見ると、Aちゃんもどうやって食べたらいいのかわからずに、食べ方わかんない!と小声で言ってきた。



ここは一つ男らしいところを見せねば!



私は勢いにまかせて思い切ってナイフを下に降ろした。



断面の骨に引っかかっていたナイフが勢いよく皿に打ち付けられる。



カキーーーーーーーーーーーーーーーーーーーーン!!



甲子園球児が快音を響かせヒットを打ったかのような音が、ムーディーな音楽が流れていた静かな店内に鳴り響く。



思わず二人共笑ってしまった。



そんな出来事や、お酒の力もあり段々とAちゃんと打ち解けていった。



Aちゃんには暴走族の特攻隊長をしている彼氏がいた。



最近はケンカをよくしていて、だから、クリスマスにも会わないんだと言っていた。



2軒目のショットバーに行った頃には、二人とも相当酔いが回っていた。



そんなつもりは全然なかったんだけど酒の勢いで言ってしまった。



「Aちゃん、今日、泊まれる?」



少しの間があり、コクンと頷くAちゃん。



風雲急を告げる展開!



まさかホテルに行く展開になるとは!



想定していなかったので、予約なんかしていなかった。



童貞だった私は浮き足立ってしまった。



え?今日、卒業できるの?



バーを出て、空いているラブホテルを探し歩いた。



しかし、悲しいかなクリスマスイブ。



全ホテル満室の赤いランプが灯っていた。



諦めて帰ればいいものを、童貞の私は探し続けることを諦められなかった。



明らかに、しばらくしてAちゃんが嫌そうな態度をとっているのに気が付いた。



探し始めて30分以上経っていた。



「ご、ごめん・・か、帰ろうか・・。」



雰囲気最悪のまま、二人家路についた。



翌日、Aちゃんにそんなつもりはなかったんだと一言謝りたかった。



当時は携帯なんかないので、家の電話にかけた。



「Aはいません。

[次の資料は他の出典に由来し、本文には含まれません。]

Lemma probe_submits_after_open_witness :
  Linux.ENOMEM <> 0
  /\ submissions
       (fst (run (nzxt_grid_probe Linux.ENOMEM Linux.HID_CONNECT_HIDRAW
                    Linux.IS_ERR Linux.PTR_ERR 1
                    nzxt_grid_device_config_grid_v3) Sample.env_ok 0)) <> []
  /\ exists grid answer : Z,
       grid <> 0
       /\ take 5
            (fst (run (nzxt_grid_probe Linux.ENOMEM Linux.HID_CONNECT_HIDRAW
                         Linux.IS_ERR Linux.PTR_ERR 1
                         nzxt_grid_device_config_grid_v3) Sample.env_ok 0)) =
            [ (devm_kzalloc, grid); (hid_parse, 0);
              (hid_hw_start Linux.HID_CONNECT_HIDRAW, 0); (hid_hw_open, 0);
              (hid_device_io_start, answer) ].
Proof.
  assert (Hnomem : Linux.ENOMEM <> 0) by discriminate.
  assert (Hsub : submissions
                   (fst (run (nzxt_grid_probe Linux.ENOMEM Linux.HID_CONNECT_HIDRAW
                                Linux.IS_ERR Linux.PTR_ERR 1
                                nzxt_grid_device_config_grid_v3) Sample.env_ok 0))
                 <> []) by discriminate.
  split; [exact Hnomem|]. split; [exact Hsub|].
  destruct (probe_submits_after_open Linux.ENOMEM Linux.HID_CONNECT_HIDRAW
              Linux.IS_ERR Linux.PTR_ERR Hnomem 1 nzxt_grid_device_config_grid_v3
              Sample.env_ok Hsub) as (grid & answer & Hgrid & Htake & _).
  exists grid, answer. split; [exact Hgrid|exact Htake].
Defined.

Lemma pwm_to_percent_onto_witness :
  0 <= 50 <= 100
  /\ exists v, 0 <= v <= 255 /\ nzxt_grid_pwm_to_percent v = 50.
Proof.
  assert (Hd : 0 <= 50 <= 100) by lia.
  split; [exact Hd|]. exact (pwm_to_percent_onto 50 Hd).
Defined.

Lemma is_visible_matches_write_witness :
  Linux.S_IWUSR <> Linux.S_IRUGO
  /\ (nzxt_grid_is_visible Linux.hwmon_pwm_input Linux.S_IWUSR Linux.S_IRUGO
        hwmon_pwm Linux.hwmon_pwm_mode 0 = Linux.S_IRUGO <->
      run (nzxt_grid_hwmon_write Linux.hwmon_pwm_input Linux.EINVAL Linux.ENOMEM
             hwmon_pwm Linux.hwmon_pwm_mode 0 128) Sample.env_ok 0 =
        ([], - Linux.EINVAL)).
Proof.
  assert (Hperm : Linux.S_IWUSR <> Linux.S_IRUGO) by discriminate.
  split; [exact Hperm|].
  exact (proj1 (is_visible_matches_write Linux.hwmon_pwm_input Linux.EINVAL
                  Linux.ENOMEM Linux.S_IWUSR Linux.S_IRUGO hwmon_pwm
                  Linux.hwmon_pwm_mode 0 128 Sample.env_ok 0 Hperm)).
Defined.

Lemma advertised_channels_in_cache_witness :
  In (hwmon_in, [ Linux.HWMON_I_INPUT; Linux.HWMON_I_INPUT; Linux.HWMON_I_INPUT ])
     (chip_channel_info Linux.HWMON_F_INPUT Linux.HWMON_PWM_MODE
        Linux.HWMON_PWM_INPUT Linux.HWMON_I_INPUT Linux.HWMON_C_INPUT
        nzxt_smart_device_v1_chip_info)
  /\ well_formed zero_device
  /\ 0 <= 2 < Z.of_nat (length [ Linux.HWMON_I_INPUT; Linux.HWMON_I_INPUT;
                                 Linux.HWMON_I_INPUT ])
  /\ is_Some (channel_at zero_device 2).
Proof.
  assert (Hin : In (hwmon_in, [ Linux.HWMON_I_INPUT; Linux.HWMON_I_INPUT;
                                Linux.HWMON_I_INPUT ])
                  (chip_channel_info Linux.HWMON_F_INPUT Linux.HWMON_PWM_MODE
                     Linux.HWMON_PWM_INPUT Linux.HWMON_I_INPUT Linux.HWMON_C_INPUT
                     nzxt_smart_device_v1_chip_info))
    by (right; right; left; reflexivity).
  assert (Hidx : 0 <= 2 < Z.of_nat (length [ Linux.HWMON_I_INPUT;
                                             Linux.HWMON_I_INPUT;
                                             Linux.HWMON_I_INPUT ]))
    by (cbn; lia).
  split; [exact Hin|]. split; [reflexivity|]. split; [exact Hidx|].
  destruct (advertised_channels_in_cache Linux.HWMON_F_INPUT Linux.HWMON_PWM_MODE
              Linux.HWMON_PWM_INPUT Linux.HWMON_I_INPUT Linux.HWMON_C_INPUT
              nzxt_smart_device_v1_chip_info hwmon_in _ zero_device 2
              Hin eq_refl Hidx) as (_ & _ & _ & Hsome).
  exact Hsome.
Defined.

」



2日連続でかけても、Aちゃんと話はできなかった。



そして3日目、Aちゃんにかけようと思っていたら施設に私宛の電話。



「あのさー、A嫌がってるから!迷惑やから、もう電話せんといてくれる!」



Aちゃんの友達らしき女の子が言った。



「いや、俺は・・」



ツーツーツー・・・・・



結局、Aちゃんとは話ができなかった。



そんな嫌がってたなんて・・・



そんなつもりじゃなかったのに・・・



俺はただ、あの時の誤解を解きたかっただけだったのに・・・



失意の中過ごしていた次の日。



意外な電話が私宛にかかってきた。